В тот день, когда под звуки барабанов Сантерра в корзину Парижского палача упала голова Людовика XVI, кто мог предположить, что через 20 лет на том же самом месте будут служить траурную очистительную мессу верные слуги нового короля Франции и Наварры? И тем более кто мог подумать, что в числе этих верных слуг, благоговейно проливающих слезы над местом успокоения ‘венценосного мученика’, окажется немало людей, яростно требовавших с трибуны Конвента головы ‘тирана Людовика Капета’. В состав Революционного Комитета III года входили 13 будущих графов и один будущий князь.
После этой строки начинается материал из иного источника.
Lemma or_data_spec h s t c x o n :
  bounds_table h → n ∈ avtab_entries h → av_key n = allow_key s t c →
  ∃ h', or_data (Some h) (allow_key s t c) x o = Ret (Some h') o ∧ bounds_table h' ∧
    ∀ s' t' c' j, has_bit h' s' t' c' j ↔
      has_bit h s' t' c' j ∨ (allow_key s' t' c' = allow_key s t c ∧ N.testbit x j = true).
Proof.
  intros [Hwf Hal Hu] Hn Hk. destruct (avtab_focus h (allow_key s t c) Hwf) as (tb & ch & Ht & Hc & Hs & _ & Hf).
  set (key := allow_key s t c) in *. specialize (Hf (clear_enabled AVTAB_ALLOWED)).
  assert (n ∈ filter (λ n, key_match key (clear_enabled AVTAB_ALLOWED) (av_key n) = true) ch) as Hin.
  { rewrite <- Hf. apply list_elem_of_filter. split; [by apply allow_match, Hk; rewrite Hk|done]. }
  apply list_elem_of_filter in Hin as [Hm Hin].
  pose proof (scan_find key (clear_enabled AVTAB_ALLOWED) ch Hs) as Hscan.
  destruct (avtab_walk key (clear_enabled AVTAB_ALLOWED) ch) as [prev cur] eqn:Hw. cbn [snd] in Hscan.
  destruct (find_suffix _ ch) as [sfx|] eqn:Hfs.
  2: { apply find_suffix_none in Hfs. rewrite Forall_forall in Hfs. rewrite Hfs in Hm by done. done. }
  apply find_suffix_split in Hfs as (pre & y & next & Hpre & -> & Hy & _).
  destruct cur as [|y' next']; [done|]. unfold match_at in Hscan. destruct (key_match key _ (av_key y')); [|done].
  injection Hscan as -> ->. pose proof Hw as (Hch & _ & _)%walk_inv. rewrite Hch in Hc.
  unfold or_data. rewrite !bind_run. cbn [deref]. unfold mret at 1, M_ret at 1. rewrite bind_run, Ht. cbn [deref].
  unfold mret at 1, M_ret at 1. rewrite bind_run, Hc. cbn [deref specified key allow_key]. unfold mret at 1, M_ret at 1.
  rewrite <- Hch, Hw. set (y' := AvtabNode (av_key y) _ (merged y)). eexists. split; [done|].
  destruct (avtab_replace_wf h tb _ prev y y' next Hwf Ht Hc eq_refl) as (Hwf' & R & E & E').
  set (h' := Avtab _ _ _ _) in *. assert (y ∈ avtab_entries h) as Hyin by (rewrite E; left).
  assert (av_key y = key) as Hky by (by apply allow_match; [apply Hal|]). split.
  - split; [done|..].
    + intros m. rewrite E'. intros [->|Hm']%elem_of_cons; cbn; [by apply Hal|]. apply Hal. rewrite E. by right.
    + rewrite E'. rewrite E in Hu. exact Hu.
  - intros s' t' c' j. unfold has_bit. setoid_rewrite E'. setoid_rewrite E. setoid_rewrite elem_of_cons. split.
    + intros (m & [->|Hm'] & Hkm & Hj); [|left; exists m; auto].
      cbn in Hkm, Hj. rewrite N.lor_spec in Hj. apply orb_true_iff in Hj as [Hj|Hj]; [left; exists y; auto|right].
      split; [congruence|done].
    + intros [(m & [->|Hm'] & Hkm & Hj)|[Hk' Hj]].
      * exists y'. split; [by left|]. split; [done|]. cbn. by rewrite N.lor_spec, Hj.
      * exists m. auto.
      * exists y'. split; [by left|]. split; [cbn; congruence|]. cbn. rewrite N.lor_spec, Hj. apply orb_true_r.
Qed.
(** One class: [inl] is the result of the whole call. *)
Definition expand_te_class (p : policydb) (typemap : option (list N)) (spec : N) (cond other : option branch)
    (stype ttype : N) (enabled : bool) (cur : class_perm_node) (st : rule_tabs) : M ((Z * rule_tabs) + rule_tabs) :=
  remapped ← match typemap with Some m => deref (m !! N.to_nat (dec32 (cp_data cur))) | None => mret (cp_data cur) end;
  let key := AvtabKey (u16 (stype + 1)) (u16 (ttype + 1)) (u16 (cp_tclass cur)) spec in
  '(conflict, node) ← te_conflict other key st;
  if truth conflict then
    c ← deref node;
    n ← deref (head c);
    let oldtype := data (av_datum n) in
    if oldtype =? remapped then
      same ← (if (conflict =? 1) then mret (negb (bool_decide (is_Some cond)))
              else match cond with Some b => in_branch st key b c | None => mret false end);
      if same : bool then mret (inl (EXPAND_RULE_SUCCESS, st)) else
      _ ← conflict_names p key oldtype None;
      mret (inl (EXPAND_RULE_CONFLICT, st))
    else
      _ ← conflict_names p key oldtype (Some remapped);
      mret (inl (EXPAND_RULE_CONFLICT, st))
  else
    '(q, st) ← find_avtab_node cond key None st;
    match q with
    | None => mret (inl ((-1)%Z, st))
    | Some q =>
        a ← update_node (dest cond st) q (λ n, put_data remapped (mark enabled n));
        mret (inr (set_dest cond st a))
    end.

Definition expand_terule_helper (p : policydb) (typemap : option (list N)) (specified : N) (cond other : option branch)
    (stype ttype : N) (perms : list class_perm_node) (enabled : bool) (st : rule_tabs) : M (Z * rule_tabs) :=
  spec ← te_spec specified;
  r ← for_list (expand_te_class p typemap spec cond other stype ttype enabled) perms st;
  mret match r with inl x => x | inr st => (EXPAND_RULE_SUCCESS, st) end.

(** * Access vector rules *)

(** The kind of rule in the table; [None]: nothing to do. *)
Definition av_spec (disable_dontaudit : bool) (specified : N) : M (option N) :=
  let has f := truth (N.land specified f) in
  if has AVRULE_ALLOWED then mret (Some AVTAB_ALLOWED)
  else if has AVRULE_AUDITALLOW then mret (Some AVTAB_AUDITALLOW)
  else if has AVRULE_AUDITDENY then mret (Some AVTAB_AUDITDENY)
  else if has AVRULE_DONTAUDIT then mret (if disable_dontaudit then None else Some AVTAB_AUDITDENY)
  else if has AVRULE_NEVERALLOW then mret (Some AVTAB_NEVERALLOW)
  else if has AVRULE_XPERMS_ALLOWED then mret (Some AVTAB_XPERMS_ALLOWED)
  else if has AVRULE_XPERMS_AUDITALLOW then mret (Some AVTAB_XPERMS_AUDITALLOW)
  else if has AVRULE_XPERMS_DONTAUDIT then mret (if disable_dontaudit then None else Some AVTAB_XPERMS_DONTAUDIT)
  else ub.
‘Что сделало революцию? — Честолюбие. Что положило ей конец? — Тоже честолюбие. Но каким прекрасным предлогом была для нас свобода!’ — так говорил в соответствующий момент истории большой знаток дела, умерший на острове Св. Елены. Наполеон, разумеется, сильно преувеличивал, но слова его небезынтересно вспомнить теперь, когда у нас дело подходит к развязке.
Не причиной, конечно, но одной из сотни причин большевистского переворота было безграничное честолюбие авантюристов, которые в октябре 1917 года так искусно пустили в ход могучий социальный рычаг ненависти: ненависти крестьянина к помещику, ненависти рабочего к капиталисту, ненависти солдата к офицеру, ненависти людей, не носящих пиджака, к людям, носящим пиджак.
Ленин скоро станет жертвой демонической силы, которая четыре года тому назад так сказочно-чудесно дала ему власть. Нет больше в России ни гордых помещиков, ни эксплуататоров-капиталистов, ни золотопогонных офицеров. Ненависть огромной страны все грознее сосредоточивается на комиссарах.
Да, по-видимому, дело близится к развязке. Пятой годовщины своего правления большевики, вероятно не увидят. Должен же быть конец и социально-политическому чуду.
‘Судьба, — говорит Людвиг Берне, — никогда не дает мат королю, не сказавши ему прежде шах!’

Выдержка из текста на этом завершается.